This kind of poetry, which unveils the poet's innermost feelings, is usually termed confessional poetry, and it is the subject of much critical controversy. A Times Literary Supplement
reviewer, for example, said of Live or Die that "many of Mrs. Sexton's new poems are arresting, but such naked psyche-baring makes demands which cannot always be met. Confession may be good for the soul, but absolution is not the poet's job, nor the reader's either." A Punch critic added, "When her artistic control falters the recital of grief and misery becomes embarrassing, the repetitive material starts to grow tedious, the poetic gives way to the clinical and the confessional." Many reviewers raised at least two questions. First, should her poetry be classified as confessional? Second, does her work consistently demonstrate the artistic control which many critics feel is an essential quality of good poetry?

Concerning the first question, Erica Jong objects to the classification: "Whenever Anne Sexton's poems are mentioned, the term 'confessional poetry' is not far behind. It has always seemed a silly and unilluminating term to me; one of those pigeonholing categories critics invent so as not to talk about poetry as poetry.... The mind of the creator is all-important, and the term 'confessional' seems to undercut this, implying that anyone who spilled her guts would be a poet." Sexton also often denigrated the term, but at times she applied it to herself. She told Berg that "for years I railed against being put in this category. Then ... I decided I was the only confessional poet." Moreover, in an interview with Patricia Marx, Sexton discussed the effect on her work of another poet often called confessional, W. D. Snodgrass, and acknowledged the confessional quality of her writing: "If anything influenced me it was W. D. Snodgrass' Heart's Needle
.... It so changed me, and undoubtedly it must have influenced my poetry. At the same time everyone said, 'You can't write this way. It's too personal; it's confessional; you can't write this, Anne,' and everyone was discouraging me. But then I saw Snodgrass doing what I was doing, and it kind of gave me permission."

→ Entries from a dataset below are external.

#[global] Instance checks `{Indeterminate} :
  ChecksAsserts capwap_wtpframetunnelmode_element_parsing capwap_wtpframetunnelmode_element_asserts.
Proof.
  solve_asserts @capwap_wtpframetunnelmode_element_parsing @capwap_wtpframetunnelmode_element_asserts.
Qed.

End WtpFrameTunnelMode.

Module WtpMacType.

Record capwap_wtpmactype_element := { type : Z }.

Definition CAPWAP_LOCALMAC : Z := 0.
Definition CAPWAP_SPLITMAC : Z := 1.
Definition CAPWAP_LOCALANDSPLITMAC : Z := 2.
#[local] Hint Unfold CAPWAP_LOCALMAC
  CAPWAP_SPLITMAC
  CAPWAP_LOCALANDSPLITMAC : capwap_rfc.

Definition capwap_wtpmactype_element_asserts (element : capwap_wtpmactype_element) : bool :=
  (type element =? CAPWAP_LOCALMAC) ||
   (type element =? CAPWAP_SPLITMAC) ||
   (type element =? CAPWAP_LOCALANDSPLITMAC).

Definition capwap_wtpmactype_element_create (element : capwap_wtpmactype_element) : list wcall :=
  [WriteU8 (type element)].

Definition capwap_wtpmactype_element_parsing `{Indeterminate} (fuel : nat)
    : parser (option capwap_wtpmactype_element) :=
  ready ← p_ready;
  if negb (ready =? 1) then mret None else
  type ← p_u8 indet;
  if negb (type =? CAPWAP_LOCALMAC) &&
     negb (type =? CAPWAP_SPLITMAC) &&
     negb (type =? CAPWAP_LOCALANDSPLITMAC) then mret None else
  mret (Some {| type := type |}).

Definition wf (d : capwap_wtpmactype_element) : Prop :=
  capwap_wtpmactype_element_asserts d = true.

#[global] Program Instance codec `{Indeterminate} : Codec capwap_wtpmactype_element := {
  c_create := capwap_wtpmactype_element_create;
  c_parse := capwap_wtpmactype_element_parsing;
  c_clone := fun d => d;
  c_wf := wf
}.
Next Obligation.
  start_codec @capwap_wtpmactype_element_create @capwap_wtpmactype_element_parsing wf.
  unfold capwap_wtpmactype_element_asserts in *; cbn in *; rfc. split_andb. solve_codec.
Qed.
Next Obligation. done. Qed.
Next Obligation. solve_safe @capwap_wtpmactype_element_create wf. Qed.

#[global] Instance checks `{Indeterminate} :
  ChecksAsserts capwap_wtpmactype_element_parsing capwap_wtpmactype_element_asserts.
Proof.
  solve_asserts @capwap_wtpmactype_element_parsing @capwap_wtpmactype_element_asserts.
Qed.

End WtpMacType.

Module WtpName.

Record capwap_wtpname_element := { name : list Z }.

Definition CAPWAP_WTPNAME_MAXLENGTH : Z := 512.
#[local] Hint Unfold CAPWAP_WTPNAME_MAXLENGTH : capwap_rfc.

Definition capwap_wtpname_element_asserts (element : capwap_wtpname_element) : bool :=
  (0 <? strlen (name element))%nat.

Definition capwap_wtpname_element_create (element : capwap_wtpname_element) : list wcall :=
  [WriteBlock (cstr (name element))].

Definition capwap_wtpname_element_clone (element : capwap_wtpname_element) : capwap_wtpname_element :=
  {| name := capwap_duplicate_string (name element) |}.
(* ===== verification/Elements80211b.v ===== *)
(** IEEE 802.11 binding message elements 1036 to 1048 and 1060, and the 802.11 elements of the
    vendor namespace 18681: Station, Station QoS Profile, Station Session Key,
    Statistics, Supported Rates, Tx Power, Tx Power Level, Update Station QoS,
    Update WLAN, WTP QoS, WTP Radio Configuration, WTP Radio Fail Alarm, WTP
    Radio Information, Supported MAC Profiles; 802.11n Radio Configuration and
    Station Information, Encryption Capability, Update Key
    (src/common/capwap_element_80211_*.c).  The conventions are those of
    ElementsAc; most of these parsers clear the structure before they fill it.
    Last, vendor element 18681/2, WTP Timestamp
    (src/common/capwap_element_vendor_travelping_wtp_timestamp.c): a [timeval] sent
    as an NTP time, whose fraction is converted in IEEE 754 double precision,
    computed here with the executable floats of SpecFloat. *)
From Stdlib Require Import SpecFloat.
From S2P Require Import Prelude Io Elements80211a.
Module Station.

Record capwap_80211_station_element := {
  radioid : Z; associationid : Z; flags : Z; address : list Z; capabilities : Z; wlanid
  : Z; supportedratescount : Z; supportedrates : list Z
}.

Definition CAPWAP_STATION_RATES_MAXLENGTH : Z := 128.
#[local] Hint Unfold CAPWAP_STATION_RATES_MAXLENGTH : capwap_rfc.

Definition capwap_80211_station_element_create (element : capwap_80211_station_element) : list wcall :=
  [WriteU8 (radioid element); WriteU16 (associationid element); WriteU8 (flags element);
   WriteBlock (address element); WriteU16 (capabilities element); WriteU8 (wlanid element);
   WriteBlock (take (Z.to_nat (supportedratescount element)) (supportedrates element))].

Definition capwap_80211_station_element_parsing `{Indeterminate} (fuel : nat)
    : parser (option capwap_80211_station_element) :=
  length ← p_ready;
  if length <? 14 then mret None else
  let length := wrap16 (length - 13) in
  if CAPWAP_STATION_RATES_MAXLENGTH <? length then mret None else
  radioid ← p_u8 0;
  associationid ← p_u16 0;
  flags ← p_u8 0;
  address ← p_block (zeros MACADDRESS_EUI48_LENGTH);
  capabilities ← p_u16 0;
  wlanid ← p_u8 0;
  rates ← p_block (zeros length);
  mret (Some {| radioid := radioid; associationid := associationid; flags := flags;
                address := address; capabilities := capabilities; wlanid := wlanid;
                supportedratescount := wrap8 length;
                supportedrates := rates ++ zeros (CAPWAP_STATION_RATES_MAXLENGTH - length) |}).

The second question is perhaps best answered in critics' specific responses to several of her individual books. Like many of Sexton's volumes, To Bedlam and Part Way Back
received a mixed response. Dickey praised the subject of the work, but found that "the poems fail to do their subject the kind of justice which I should like to see done.... As they are they lack concentration, and above all the profound, individual linguistic suggestibility and accuracy that poems must have to be good." On the other hand, Melvin Maddocks believed that "Mrs. Sexton's remarkable first book of poems has the personal urgency of a first novel. It is full of the exact flavors of places and peoples remembered, familiar patterns of life recalled and painstakingly puzzled over.... A reader finally judges Mrs. Sexton's success by the extraordinary sense of first-hand experience he too has been enabled to feel." Barbara Howes thinks that many of the poems are flawed, but overall she judged Bedlam "an honest and impressive achievement."

All My Pretty Ones
also garnered mixed reviews. Peter Davison found one poem, "The Operation," "absolutely superb," but he felt that none of the others are nearly as good. Dickey's critique was even stronger: "Miss Sexton's work seems to me very little more than a kind of terribly serious and determinedly outspoken soap-opera." Yet in an essay on both Bedlam and Pretty Ones, Beverly Fields argued that Sexton's poetry is mostly misread. She contended that the poems are not as autobiographical as they seem, that they are poems, not memoirs, and she went on to analyze many of them in depth in order to show the recurrent symbolic themes and poetic techniques that she felt make Sexton's work impressive.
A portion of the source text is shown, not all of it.